Stocks and Bonds Trade Lower as Treasury Yields Rise

The S&P 500 traded lower for the first time in six months. The magnitude of the sell-off was relatively small at -4.0%, but it ended the S&P 500’s 5-month rally. A rapid rise in Treasury yields contributed to the move lower in equities, with the 10-year yield rising +0.48% to end April at 4.68%. The Russell 2000 Index, more sensitive to interest rate movements, traded lower by -6.8% as rising interest rates weighed on smaller companies. In the credit market, bond prices declined as Treasury yields rose. As discussed below, the prospect of a first-half 2024 interest rate cut diminishes.

S&P 500 April Sector Returns in %

S&P 500 April Sector Returns

S&P 500 April Style Returns in %

An Update on This Year’s Biggest Market & Economic Trends

The S&P 500, despite trading lower in April, has gained +5.9% this year. Companies like Nvidia, Amazon, and Google-parent Alphabet account for a significant portion of the S&P 500’s gains.
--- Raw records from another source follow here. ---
Lemma read_your_writes_witness :
  let o := OpDelete PodGVR "default" "a" in
  let s' := (exec o demo_pod_store).1 in
  Get PodGVR "default" "a" s' = Err (NotFound (mkGR "" "pods") "a") ∧
  ∃ w, s' = apply_write w demo_pod_store ∧ w_obj w = demo_ok (exec o demo_pod_store) ∧
    (if decide (w_gvr w = PodGVR ∧ w_key w = key true "default" "a")
     then Get PodGVR "default" "a" s' = of_opt (NotFound (mkGR "" "pods") "a") (w_result w)
     else Get PodGVR "default" "a" s' = Get PodGVR "default" "a" demo_pod_store).
Proof.
  intros o s'. split; [vm_compute; reflexivity|].
  apply (read_your_writes o demo_pod_store s' (Ok (demo_ok (exec o demo_pod_store)))
           PodGVR "default" "a" (demo_meta PodGVR true)); demo_solve.
Defined.

Lemma Create_spec_witness :
  let u := demo_obj "Pod" "default" "b" "" in
  ∃ s' v, Create PodGVR u demo_pod_store = (s', Ok v) ∧
    lookup_obj s' PodGVR "default/b" = Some v ∧ GetGeneration v = 1%Z ∧ GetUID v = "uid-1".
Proof.
  intros u.
  assert (room demo_pod_store) as Hroom by (vm_compute; reflexivity).
  pose proof (Create_spec PodGVR u demo_pod_store demo_pod_store_wf Hroom ltac:(discriminate)) as Hc.
  cbv zeta in Hc.
  replace (resources demo_pod_store !! PodGVR) with (Some (demo_meta PodGVR true)) in Hc
    by (vm_compute; reflexivity).
  replace (lookup_obj demo_pod_store PodGVR _) with (@None cobj) in Hc by (vm_compute; reflexivity).
  destruct Hc as (s' & v & Hcr & Hl & _ & _ & Hg & _ & _ & Hu & _).
  exists s', v. split_and!; [exact Hcr|exact Hl|exact Hg|rewrite Hu; vm_compute; reflexivity].
Defined.

Lemma Update_halves_witness :
  let u := demo_obj "Pod" "default" "a" "1" in
  let r := Update PodGVR u true demo_pod_store in
  GetResourceVersion (demo_ok r) = format_uint (next_rv demo_pod_store) ∧
  StatusOf (demo_ok r) = StatusOf u ∧
  ∀ f, f ≠ FStatus → f ≠ FResourceVersion →
    uget f (demo_ok r) = uget f (demo_ok (Create PodGVR (demo_obj "Pod" "default" "a" "") demo_store)).
Proof.
  intros u r.
  apply (Update_halves PodGVR u true demo_pod_store r.1 (demo_ok r) (demo_meta PodGVR true)); demo_solve.
Defined.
The three companies benefit from increasing investment in artificial intelligence, which drives demand for their data centers, cloud computing software, and semiconductors. In contrast, small-cap stocks are trading lower this year due to their sensitivity to higher rates. This is because smaller companies rely more on short-term financing and floating-rate debt, which causes their interest rates to reset faster.

The sharp rise in Treasury yields is one of the year’s biggest stories. At the start of 2024, investors expected the Federal Reserve to start cutting interest rates in March. It is now mid-May, and March passed without an interest rate cut. What is preventing the Fed from lowering rates? Inflation and employment data. Inflation progress is slowing, and unemployment is still below 4%. The low unemployment rate allows the Fed to focus more on reducing inflation. As a result, investors expect only one rate cut in 2024, down from six at the start of the year. Furthermore, the first cut is not expected until Q4.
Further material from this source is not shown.